When the Nazi rule passes, Kurt finds himself older and experiencing a similar euphoria as his aunt about finding and losing the true meaning of everything. His family is worried that he has the same problem as his aunt, burdened with an eccentricity for understanding the world that only a few years ago would have bought him a death sentence. Deciding to dig deeper, Kurt pursues schooling for becoming an artist. But not just any artist, as he wants to embrace the new wave of experimental art forms to find something that will give his exploding mind a chance to be deciphered and expressed. It won’t be an easy journey but one worth pursuing how he feels a stronger connection to the truth when painting something he feels will be genuine.

While attending school, he falls for the beautiful Ellie and she becomes an inspiration for him as the two soon form a passionate romance. But there’s a problem as her father happens to be Professor Carl, the doctor responsible for putting Kurt’s aunt to death. Kurt doesn’t know this about Carl and Carl doesn’t make the connection either. What Carl does know is that he feels this boy Kurt isn’t right for his daughter and not just because he disapproves of the art. He just can’t shake the eugenics work by looking upon Kurt with those same judgemental eyes of the Nazi era, refusing to let that part of him go. But the past isn’t all rosy, especially when it comes to bite him back later.

Never Look Away takes place over the course of forty years and has a lot to say over its three hours. There’s plenty of time to understand how Kurt’s basis for thinking and his perceptions of art were formed to make him favor the wild and weird world of art most out-there. We also get to know the era and feel Kurt’s emotions about the shifting winds of politics, the divide of Germany, and the emptiness of art without meaning, where the betterment of the soul feels hallow among works that don’t carry a genuine nature. It’s also pleasing to see how Kurt’s struggle for himself comes with a developing charm for how he makes love to Ellie and has a blast with his artist comrades. Meanwhile, we see that while Carl may have at once had a compassion for his work, his bitterness breeds underneath without fully coming to terms with his past actions until that shocking and fulfilling moment when all is revealed.

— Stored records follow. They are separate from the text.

(* ===== verification/Lookups.v ===== *)
(** * What the lookups of the operations give

    Runs without faults of the reading operations of [Instances], as rules for
    the theorems about the handlers. *)
From S2P Require Import Prelude Model Errors Env Sim Common Wp NatsUtil Publish History Instances Lifecycle.

(** The workflow cache misses: reads come from the store.  A cache that holds
    what the store holds makes no difference to the value read. *)
Definition ColdCache `{Env} : Prop := ∀ n, cache_hit n = false.

Lemma sim_ColdCache : @ColdCache sim.
Proof. intros n. reflexivity. Qed.

(** Stores that are the same, deleted keys included. *)
Definition same_kv `{Env} (w w' : World) : Prop := ∀ ns b, w_kv w' ns b = w_kv w ns b.

#[export] Instance same_kv_preorder `{Env} : PreOrder same_kv.
Proof. split; [by intros w ns b|]. intros w1 w2 w3 H12 H23 ns b. by rewrite H23, H12. Qed.

Lemma wp_preserves `{Env} {A} R (m : M A) w Φ :
  preserves R m → wp m w (λ w' r, R w w' → Φ w' r) → wp m w Φ.
Proof. intros HR Hm. apply Hm, HR. Qed.

Section reads.
Context `{EnvOk}.

Lemma same_kv_LoadObj A `{Proto A} ns b k : preserves same_kv (LoadObj A ns b k).
Proof.
  unfold LoadObj, Load. preserves_tac; try by intros w. by apply preserves_nats; [apply _|..].
Qed.

Lemma same_kv_KvsFor ns : preserves same_kv (KvsFor ns).
Proof.
  intros w. unfold KvsFor. case_bool_decide; [done|].
  apply preserves_wrapping. by apply preserves_nats; [apply _|..].
Qed.
#[local] Hint Resolve same_kv_LoadObj same_kv_KvsFor : preserves.

Lemma same_kv_GetWorkflow ctx id : preserves same_kv (GetWorkflow ctx id).
Proof.
  unfold GetWorkflow, Cacheable, nsKVs. preserves_tac; try by intros w.
  intros w. unfold cacheSet. by destruct (cache_set _).
Qed.
End reads.

Section lookups.
Context `{EnvOk} (NF : NoFaults) (ctx : Ctx).
Abbreviation ns := (GetNS ctx).

Lemma wp_GetWorkflow (CC : ColdCache) id wf w Φ :
  w_get w ns Wf id = Some (DWorkflow wf) →
  (∀ w', w' ≡ w → Φ w' (Ok wf)) → wp (GetWorkflow ctx id) w Φ.
Proof.
  intros Hg HΦ. unfold GetWorkflow, Cacheable. wp_steps. unfold cacheGet, wp at 1. simpl.
  rewrite CC. wp_steps. apply wp_nsKVs; [done|]. intros w1 Hw1 _. wp_steps.
  apply (wp_LoadObj_some NF _ _ _ (DWorkflow wf) wf); [by rewrite Hw1, w_next_equiv|done|].
  intros w2 Hw2. wp_steps. unfold cacheSet, wp. simpl.
  assert (∀ w3, w3 ≡ w2 → w3 ≡ w) as Hw.
  { intros w3 ->. by rewrite Hw2, Hw1, w_next_equiv. }
  destruct (cache_set _); apply HΦ, Hw; [|apply w_next_equiv].
  split; [|done]. by intros.
Qed.

(** A store of the cache that has the workflow answers in every namespace. *)
Lemma wp_GetWorkflow_hit id wf w Φ :
  cache_hit (w_tick w) = true → w_cache w !! id = Some wf →
  Φ (w_next w) (Ok wf) → wp (GetWorkflow ctx id) w Φ.
Proof.
  intros Hhit Hc HΦ. unfold GetWorkflow, Cacheable. wp_steps. unfold cacheGet, wp at 1. simpl.
  rewrite Hhit, Hc. by wp_steps.
Qed.

Lemma wp_GetWorkflow_missing (CC : ColdCache) id w Φ :
  w_get w ns Wf id = None →
  (∀ w' e, w' ≡ w → leaf e = Sentinel ErrWorkflowNotFound → Φ w' (Err e)) →
  wp (GetWorkflow ctx id) w Φ.
Proof.
  intros Hg HΦ. unfold GetWorkflow, Cacheable. wp_steps. unfold cacheGet, wp at 1. simpl.
  rewrite CC. wp_steps. apply wp_nsKVs; [done|]. intros w1 Hw1 _. wp_steps.
  apply wp_LoadObj_none; [done|by rewrite Hw1, w_next_equiv|]. intros w2 e Hw2 He. wp_steps.
  rewrite (proj2 (Is_leaf e ErrKeyNotFound)) by done. wp_steps.
  apply HΦ; [|done]. by rewrite Hw2, Hw1, w_next_equiv.
Qed.

Lemma wp_hasValidExecution eid e w Φ :
  w_get w ns WfExecution eid = Some (DExecution e) →
  (∀ w', w' ≡ w → Φ w' (Ok e)) → wp (hasValidExecution ctx eid) w Φ.
Proof.
  intros He HΦ. unfold hasValidExecution. wp_steps. eapply wp_GetExecution; [done..|].
  intros w' Hw. wp_steps. by apply HΦ.
Qed.

Lemma wp_hasValidExecution_missing eid w Φ :
  w_get w ns WfExecution eid = None →
  (∀ w' e, w' ≡ w → leaf e = Sentinel ErrExecutionNotFound → Φ w' (Err e)) →
  wp (hasValidExecution ctx eid) w Φ.
Proof.
  intros He HΦ. unfold hasValidExecution. wp_steps. eapply wp_GetExecution_missing; [done..|].
  intros w' e Hw Hl. wp_steps. rewrite (proj2 (Is_leaf e ErrExecutionNotFound)) by done.
  wp_steps. by apply HΦ.
Qed.

Lemma wp_hasValidProcess pid eid pi e w Φ :
  w_get w ns WfExecution eid = Some (DExecution e) →
  w_get w ns WfProcessInstance pid = Some (DProcessInstance pi) →
  (∀ w', w' ≡ w → Φ w' (Ok (pi, e))) → wp (hasValidProcess ctx pid eid) w Φ.
Proof.
  intros He Hp HΦ. unfold hasValidProcess. wp_steps. eapply wp_hasValidExecution; [done|].
  intros w1 Hw1. wp_steps. eapply wp_GetProcessInstance; [done|by rewrite Hw1|].
  intros w2 Hw2. wp_steps. apply HΦ. by rewrite Hw2.
Qed.

Lemma wp_getWorkflowNameFor processId name w Φ :
  w_get w ns WfProcess processId = Some (DBytes name) →
  (∀ w', w' ≡ w → Φ w' (Ok name)) → wp (getWorkflowNameFor ctx processId) w Φ.
Proof.
  intros Hg HΦ. unfold getWorkflowNameFor. wp_steps. apply wp_nsKVs; [done|]. intros w1 Hw1 _. wp_steps.
  apply (wp_Load NF). replace (w_get w1 ns WfProcess processId) with (Some (DBytes name)) by (by rewrite Hw1).
  intros w2 Hw2. wp_steps. apply HΦ. by rewrite Hw2.
Qed.

Lemma wp_getWorkflowVersions name v w Φ :
  w_get w ns WfVersion name = Some (DVersions v) →
  (∀ w', w' ≡ w → Φ w' (Ok v)) → wp (getWorkflowVersions ctx name) w Φ.
Proof.
  intros Hg HΦ. unfold getWorkflowVersions. wp_steps. apply wp_nsKVs; [done|]. intros w1 Hw1 _. wp_steps.
  apply (wp_LoadObj_some NF _ _ _ (DVersions v) v); [by rewrite Hw1|done|].
  intros w2 Hw2. wp_steps. apply HΦ. by rewrite Hw2.
Qed.

Lemma wp_getWorkflowVersions_missing name w Φ :
  w_get w ns WfVersion name = None →
  (∀ w' e, w' ≡ w → Φ w' (Err e)) → wp (getWorkflowVersions ctx name) w Φ.
Proof.
  intros Hg HΦ. unfold getWorkflowVersions. wp_steps. apply wp_nsKVs; [done|]. intros w1 Hw1 _. wp_steps.
  apply (wp_LoadObj_none NF); [by rewrite Hw1|]. intros w2 e Hw2 _. wp_steps.
  case_match; wp_steps; apply HΦ; by rewrite Hw2.
Qed.

Lemma wp_GetJob id job w Φ :
  w_get w ns Job id = Some (DState job) →
  (∀ w', w' ≡ w → Φ w' (Ok job)) → wp (GetJob ctx id) w Φ.
Proof.
  intros Hg HΦ. unfold GetJob. wp_steps. apply wp_nsKVs; [done|]. intros w1 Hw1 _. wp_steps.
  apply (wp_LoadObj_some NF _ _ _ (DState job) job); [by rewrite Hw1|done|].
  intros w2 Hw2. wp_steps. apply HΦ. by rewrite Hw2.
Qed.

Lemma wp_ElementTable wf w Φ :
  NoDup (el_Id <$> ElementFacts.elements wf) →
  (∀ els, (∀ id i, els !! id = Some i ↔ i ∈ ElementFacts.elements wf ∧ el_Id i = id) →
     Φ (w_next w) (Ok els)) →
  wp (ElementTable wf) w Φ.
Proof.
  intros Hnd HΦ. destruct (ElementFacts.ElementTable_spec wf w Hnd) as (t & Ht & Hs).
  unfold wp. rewrite Ht. by apply HΦ.
Qed.
End lookups.

(** ** Two ways to find an element *)

(** Where the ids of a workflow are distinct, [SeekElement] finds the element
    that [ElementTable] holds under the id, unless it is inside a sub-process: then
    it finds none. *)
Theorem SeekElement_ElementTable `{EnvOk} wf w id :
  NoDup (el_Id <$> ElementFacts.elements wf) →
  ∃ t o, (ElementTable wf w).2 = Ok t ∧ (SeekElement wf id w).2 = Ok o ∧
    ∀ e, o = Some e ↔
      t !! id = Some e ∧ ∃ k pr, wf_Process wf !! k = Some pr ∧ e ∈ pr_Elements pr.
Proof.
  intros Hnd. destruct (ElementFacts.ElementTable_spec wf w Hnd) as (t & Ht & Hs).
  set (ps := map_order Process (w_tick w) (wf_Process wf)).
  exists t, (list_find (λ i, el_Id i = id) (mjoin (map (λ p, pr_Elements p.2) ps)) ≫= λ x, Some x.2).
  split; [by rewrite Ht|]. split; [done|]. intros e. rewrite Hs.
  assert (∀ i, i ∈ mjoin (map (λ p : string * Process, pr_Elements p.2) ps) ↔
    ∃ k pr, wf_Process wf !! k = Some pr ∧ i ∈ pr_Elements pr) as Htop.
  { intros i. rewrite list_elem_of_join. split.
    - intros (l & Hi & Hl). apply list_elem_of_In, in_map_iff in Hl as ([k pr] & <- & Hp).
      apply list_elem_of_In in Hp. unfold ps in Hp. rewrite map_order_perm, elem_of_map_to_list in Hp.
      by exists k, pr.
    - intros (k & pr & Hp & Hi). exists (pr_Elements pr). split; [done|].
      apply list_elem_of_In, in_map_iff. exists (k, pr). split; [done|]. apply list_elem_of_In.
      unfold ps. by rewrite map_order_perm, elem_of_map_to_list. }
  assert (∀ i, (∃ k pr, wf_Process wf !! k = Some pr ∧ i ∈ pr_Elements pr) →
    i ∈ ElementFacts.elements wf) as Hin.
  { intros i (k & pr & Hp & Hi). apply list_elem_of_In, in_flat_map. exists (k, pr).
    split; [by apply list_elem_of_In, elem_of_map_to_list|].
    by apply list_elem_of_In, ElementFacts.subelements_self. }
  rewrite <-Htop. split.
  - destruct (list_find _ _) as [[n i]|] eqn:Hf; [|done]. intros [= <-].
    apply list_find_Some in Hf as (Hl & Hid & _). apply list_elem_of_lookup_2 in Hl.
    split_and!; [by apply Hin, Htop|done..].
  - intros [[He Hid] Htop']. destruct (list_find _ _) as [[n i]|] eqn:Hf.
    + apply list_find_Some in Hf as (Hl & Hid' & _). apply list_elem_of_lookup_2, Htop, Hin in Hl. simpl.
      f_equal. apply list_elem_of_lookup in He as [x Hx]. apply list_elem_of_lookup in Hl as [y Hy].
      assert (y = x) as ->; [|congruence].
      eapply NoDup_lookup; [exact Hnd|..]; rewrite list_lookup_fmap; [by rewrite Hy|rewrite Hx; simpl; congruence].
    + exfalso. rewrite list_find_None, Forall_forall in Hf. by eapply Hf.
Qed.

(** A task inside a sub-process. *)
Definition ex_inner : Element :=
  mkElement "inner" "" element.ServiceTask "" "task" None None None "" "" "" [] None ∅ ∅ None [] None None
    None None false.

Definition ex_nested : Workflow :=
  mkWorkflow "W" {["P" := mkProcess
    [mkElement "outer" "" "subProcess" "" "" None None (Some (mkProcess [ex_inner] "" None)) "" "" "" []
       None ∅ ∅ None [] None None None None false] "P" None]} [] [] "" (Some []) ∅ "".

Lemma SeekElement_ElementTable_witness :
  ∃ t, (@ElementTable sim ex_nested world_init).2 = Ok t ∧ t !! "inner" = Some ex_inner ∧
    (@SeekElement sim ex_nested "inner" world_init).2 = Ok None.
Proof.
  destruct (@SeekElement_ElementTable sim (Sim_ok _ _ _) ex_nested world_init "inner") as (t & o & Ht & Ho & He).
  { apply (bool_decide_unpack _). by vm_compute. }
  exists t. split; [done|]. split.
  - injection Ht as <-. by vm_compute.
  - rewrite Ho. destruct o as [e|]; [|done]. vm_compute in Ho. discriminate Ho.
Defined.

The room to breathe with a film this large in scope allows for an almost light sense of humanity within tragedy, art, politics, and love. I felt as though I gained enough of an understanding that there’s more of a natural flow to Kurt’s hunt for meaning that comes with its own sensations of depression, desperation, inspiration, and passion. And I must admit it was deeply satisfying to see a Nazi doctor have revenge set upon him, not through a vicious slaughter but with art that makes a true statement that shocks the soul. That slow burn has a more satisfying sting amid the film’s grander and broader message about embracing that which we know is honest among those who keep silent.